We need to change the mindset.
This post makes me sad. It makes me sad for all of the hours spent, the energy wasted, and the food-related guilt and shame in my quest for “skinny.” Unfortunately, I don’t think I’m unique in this quest, and that’s what makes me even more upset.
I’m sad for the 8-year-olds who use the word “diet”. I’m sad for the teenage girls who think they’re fat. I’m sad for the 20-somethings who eat only grapes and rice crackers. I’m sad for the moms who hate their bodies. I’m sad, because I’ve been there. That used to be me.
In fact, I came across an old competitive running journal of mine, which I wrote in my early 20s, and that’s what prompted this post. Aside from writing down my daily mileage (which, at the time, was upwards of an obsessive I-must-run 100kms/week) I also recorded how “fat” I felt. I was 135lbs, wore a size 6, and most of my journal entries centered around varying degrees of “feeling fat”. Because skinny runners run faster, right? Skinny girls are pretty, right? Skinny is perfect, right?
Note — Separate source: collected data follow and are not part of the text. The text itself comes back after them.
(** C5. Tenants are separate: the requests one HTTP request makes the gateway
    send upstream all go out under the token of one registered session, and it
    is a session whose token is in the request's path, or the one named by the
    alias in the path, in which case the request carried the app secret. *)
Theorem requests_stay_in_session `{Fernet} e bx admin r a o reqs a' :
  serve e bx admin r a = Some (o, reqs, a') → reqs ≠ [] →
  ∃ s, entitled r (Mgr a) s ∧ Forall (λ q, for_token (Token s) q ∨ file_for (Token s) q) reqs.
Proof.
  unfold serve. destruct (lookup_route _ _ _) as [hd vals| | |] eqn:Er; try by intros [= <- <- <-].
  assert (steady (λ _, True) (calls e)) as He by (split; [done|by apply Forall_true]).
  assert (∀ x, lift a x = Some (o, reqs, a') → ∃ mg', x = Some (o, reqs, mg')) as Hl.
  { intros [[[o1 rq1] mg1]|]; [|done]. intros [= <- <- <-]. by exists mg1. }
  assert (issued r (Mgr a) reqs → reqs ≠ [] → ∃ s, entitled r (Mgr a) s ∧
    Forall (λ q, for_token (Token s) q ∨ file_for (Token s) q) reqs) as Hi.
  { intros [->|(al & i & s & H1 & H2 & H3 & H4)] Hne; [done|]. exists s. split; [|done]. exists al, i. auto. }
  destruct hd; cbn [run_handler]; try (intros [= <- <- <-]; done); try (by destruct (adminSafeModeAck _ _ _ _); intros [= <- <- <-]);
    intros [mg' E]%Hl Hne.
  - by apply (keep_post (λ _, True)) in E as [_ E]; [apply Hi|..].
  - by apply (keep_get (λ _, True)) in E as [_ E]; [apply Hi|..].
  - apply (keep_alias (λ _, True)) in E as [_ [->|(Hb & i & s & H1 & H2 & H3)]]; [done| |done..].
    apply lookup_route_found in Er as (v & ps & Hin & _ & Hm). rewrite (route_alias _ _ _ _ Hin) in Hm. apply match_alias in Hm.
    exists s. split; [|eapply Forall_impl; [exact H3|]; by left]. exists (arg 0 vals), i. split_ands; [done|done|]. right. eauto.
  - by apply (keep_file (λ _, True)) in E as [_ E]; [apply Hi|..].
Qed.

(** ** One poller per bot, through the HTTP surface *)

(** What other goroutines do during a request keeps the manager well formed. *)
Record env_steady (e : app_env) : Prop := {
  es_calls : steady mgr_ok (calls e);
  es_meanwhile : keeps mgr_ok (meanwhile e);
  es_probe : keeps mgr_ok (probe_others e)
}.

Lemma ok_store g m : mgr_ok m → mgr_ok (set_store m g).
Proof. intros. by eapply mgr_ok_shape. Qed.

Lemma ok_typing t m : mgr_ok m → mgr_ok (set_typing m t).
Proof. intros. by eapply mgr_ok_shape. Qed.

Lemma ok_world w m : mgr_ok m → mgr_ok (set_world m w).
Proof. intros. by eapply mgr_ok_shape. Qed.

Lemma ok_obj i s s' m :
  mgr_ok m → objs m !! i = Some s → Alias s' = Alias s → Token s' = Token s → pollCancel s' = pollCancel s →
  mgr_ok (set_obj m i s').
Proof. intros. by eapply mgr_ok_obj. Qed.

Create HintDb botapp.
#[local] Hint Resolve ok_store ok_typing ok_world ok_obj Pause_ok Resume_ok Drain_ok : botapp.

Lemma ok_audit e action alias detail m : mgr_ok m → mgr_ok (audit e action alias detail m).
Proof. apply ok_store. Qed.

Lemma ok_status now al m : mgr_ok m → mgr_ok (status_loop now al m).2.
Proof.
  revert m. induction al as [|a al IH]; intros m Hm; [done|]. cbn [status_loop].
  destruct (Get a m) as [[i s]|] eqn:E; [|by apply IH]. apply Get_Some in E as [_ E].
  destruct (PublicStatus now s) as [st s'] eqn:Es.
  assert (mgr_ok (set_obj m i s')) as Hm'.
  { unfold PublicStatus, sendsPerSLocked in Es. destruct (Snapshot _ _) as [b g]. injection Es as _ <-. by eapply ok_obj. }
  specialize (IH _ Hm'). by destruct (status_loop now al (set_obj m i s')).
Qed.

Lemma ok_call e action call r alias m :
  mgr_ok m → mgr_ok (call m).2 → mgr_ok (admin_call e action call r alias m).2.
Proof.
  intros Hm Hc. unfold admin_call. destruct (adminAuthed r m); [|done]. simpl.
  destruct (call m) as [[] m1]; [by apply ok_audit|done].
Qed.

Section calls.
Context `{Fernet}.

Lemma ok_register e bx r m : mgr_ok m → mgr_ok (adminRegister e bx r m).2.
Proof.
  intros Hm. unfold adminRegister. destruct (adminAuthed r m); [|done]. simpl.
  destruct (decode_register _) as [b|]; [|done]. destruct (_ =? "")%string; [done|]. destruct (ok_limit _); [|done]. simpl.
  match goal with |- context [Attach ?a ?b ?c ?d ?e ?f ?g ?h ?i ?j ?k] =>
    pose proof (Attach_ok a b c d e f g h i j k Hm) as HA; destruct (Attach a b c d e f g h i j k) as [[i0|] m1] end; [|done].
  destruct (objs m1 !! i0); [by apply ok_audit|done].
Qed.

Lemma ok_restore clk f fs b m : mgr_ok m → mgr_ok (RestoreAll clk f fs b m).2.
Proof. intros Hm. unfold RestoreAll. destruct (GatewayStore.ListBots _ _); [by apply restore_rows_ok|done]. Qed.

Lemma ok_set_push e r alias m : env_steady e → mgr_ok m → mgr_ok (adminSetPush e r alias m).2.
Proof.
  intros He Hm. unfold adminSetPush. destruct (adminAuthed r m); [|done]. simpl. set (url := default "" _).
  pose proof (SetPush_ok alias url m Hm) as Hp. destruct (SetPush alias url m) as [[] m1]; [|done].
  assert (mgr_ok (meanwhile e (audit e "set_push" alias ("url=" +:+ url) m1))) as Hw by (by apply (es_meanwhile e He), ok_audit).
  by destruct (Get alias _) as [[]|].
Qed.

Lemma ok_set_paid e r alias m : mgr_ok m → mgr_ok (adminSetPaid e r alias m).2.
Proof.
  intros Hm. unfold adminSetPaid. destruct (adminAuthed r m); [|done]. simpl.
  destruct (Get alias m) as [[i s]|] eqn:E; [|done]. apply Get_Some in E as [_ E]. apply ok_audit. by eapply ok_obj.
Qed.

Lemma ok_bot_typing e r alias m : mgr_ok m → mgr_ok (adminSetBotTyping e r alias m).2.
Proof.
  intros Hm. unfold adminSetBotTyping. destruct (adminAuthed r m); [|done]. simpl. destruct (decode_patch _) as [p|]; [|done].
  destruct (Get alias m) as [[i s]|] eqn:E; [|done]. apply Get_Some in E as [_ E]. apply ok_audit. by eapply ok_obj.
Qed.

Lemma ok_set_typing e r m : mgr_ok m → mgr_ok (adminSetTypingSettings e r m).2.
Proof.
  intros Hm. unfold adminSetTypingSettings. destruct (adminAuthed r m); [|done]. simpl. destruct (decode_patch _) as [p|]; [|done].
  by apply ok_audit, ok_typing.
Qed.

Lemma ok_readyz e safe m : env_steady e → mgr_ok m → mgr_ok (handleReadyz e safe m).2.
Proof.
  intros He Hm. unfold handleReadyz. pose proof (es_probe e He m Hm). destruct (probe e 0%nat); [done|].
  destruct (probe e 1%nat); [done|]. by apply ok_store.
Qed.

Lemma serve_ok e bx admin r a o reqs a' :
  env_steady e → mgr_ok (Mgr a) → serve e bx admin r a = Some (o, reqs, a') → mgr_ok (Mgr a').
Proof.
  intros He Hm. unfold serve. destruct (lookup_route _ _ _) as [hd vals| | |]; try by intros [= <- <- <-].
  assert (∀ x, lift a x = Some (o, reqs, a') → ∃ mg', x = Some (o, reqs, mg') ∧ Mgr a' = mg') as Hl.
  { intros [[[o1 rq1] mg1]|]; [|done]. intros [= <- <- <-]. by exists mg1. }
  assert (∀ x, quiet a x = Some (o, reqs, a') → mgr_ok x.2 → mgr_ok (Mgr a')) as Hq by (intros x [= <- <- <-]; done).
  destruct hd; cbn [run_handler]; try (by intros [= <- <- <-]);
    try (intros Hx; apply Hq in Hx; [done|]; first [by apply ok_register | by apply ok_set_paid | by apply ok_bot_typing
      | by apply ok_set_typing | by apply ok_set_push | by apply ok_readyz | apply ok_call; [done|]; solve [eauto with botapp]
      | apply ok_call; [done|]; by apply Delete_ok ]).
  - intros (mg' & E & ->)%Hl. eapply (keep_post mgr_ok); eauto with botapp. apply He.
  - intros (mg' & E & ->)%Hl. eapply (keep_get mgr_ok); eauto with botapp. apply He.
  - intros (mg' & E & ->)%Hl. eapply (keep_alias mgr_ok); eauto with botapp. apply He.
  - intros (mg' & E & ->)%Hl. eapply (keep_file mgr_ok); eauto with botapp. apply He.
  - intros Hx. apply Hq in Hx; [done|]. unfold adminStatus. destruct (adminAuthed _ _); [|done]. simpl.
    pose proof (ok_status (clock e 0%nat) (sortedAliases (Mgr a)) (Mgr a) Hm) as Hs. by destruct (status_loop _ _ _).
  - unfold adminSafeModeAck. destruct (adminAuthed _ _); [|by intros [= <- <- <-]]. simpl.
    pose proof (ok_restore (clock e) (admin_faults e 0%nat) (restore_faults e) bx (Mgr a) Hm) as Hr.
    destruct (RestoreAll _ _ _ _ _) as [n mg1]. intros [= <- <- <-]. by apply ok_audit.
Qed.

(** A running gateway: boot, requests on either listener, background steps of
    the manager's goroutines, shutdown. *)
Inductive app_step (a : App) : App → Prop :=
| step_boot clk at_ wr f fv fs bx : app_step a (buildLifecycle clk at_ wr f fv fs bx a).2
| step_serve e bx admin r o reqs a' :
    env_steady e → serve e bx admin r a = Some (o, reqs, a') → app_step a a'
| step_background m : mgr_step (Mgr a) m → app_step a (set_mgr m a)
| step_close : app_step a (Close a).

Lemma app_step_ok a a' : mgr_ok (Mgr a) → app_step a a' → mgr_ok (Mgr a').
Proof.
  intros Hm. inversion 1; subst.
  - unfold buildLifecycle. destruct (BootTracker.RecordBoot _ _ _ _) as [[safe n] hist]. destruct safe; [done|]. by apply ok_restore.
  - by eapply serve_ok.
  - by eapply mgr_step_ok.
  - unfold Close. destruct (closed a); [done|]. by apply Shutdown_ok.
Qed.
End calls.


(** ** Bodies *)

Definition is_multipart (r : request) : bool := has_prefix "multipart/" (r_ctype r).

Definition is_form (r : request) : bool := negb (is_multipart r) && has_prefix "application/x-www-form-urlencoded" (r_ctype r).

(** What the client puts on the wire for a request that carries a body. *)
Lemma carries_wire s method rb ctype total q base :
  carries s method rb ctype total q → ctype ≠ "" →
  ∃ w, wire_of base q = Some w ∧ w_method w = "POST" ∧ w_url w = base +:+ "/bot" +:+ Token s +:+ "/" +:+ method ∧
    w_body w = PBytes rb ∧ w_ctype w = ctype ∧ w_length w = total.
Proof.
  intros (Hm & Hu & Hc & Ht) Hne. unfold wire_of. rewrite Hu, Hc, (proj2 (String.eqb_neq ctype "") Hne). simpl.
  destruct total as [n|]; [rewrite Ht|destruct Ht as [-> ->]]; eexists; (split; [reflexivity|]); simpl; done.
Qed.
I’ve always struggled with body image, but seeing this journal years later made me see how far I’ve come. Don’t get me wrong, I still have bad moments, bad days, bad thoughts, and sometimes the body image beast still rages; but the tide has shifted. My relationship with food has changed (“Food for Thought”), which is my biggest personal victory. I no longer look at numbers on the scale and on clothing tags. Ironically, as my obsession with weight and calorie-counts have decreased, those numbers haven’t changed much almost 15 years and two kids later. I now look at numbers in my training journal: I can deadlift 225lbs. I can climb a rope. I can do 10 pullups in a row and I can do “real” pushups from my toes. But more importantly, I look at my daughter. I can see her looking at me, and she’s learning how to define beauty and self-acceptance.
I hope that these very personal, very honest revelations don’t ring true with you, my female readers. But I suspect that they will for many. That’s why I wrote this. That’s why I pushed past my should-I-shouldn’t-I doubts and feelings of uncomfortable vulnerability into complete openness and soul-baring confessions. I hope that you can find a way to look at your body as strong instead of fat, as capable instead of weak, as beautiful instead of ugly. Don’t seek skinny, seek acceptance. And most of all, certainly most of all, I hope you can teach your daughters to do the same.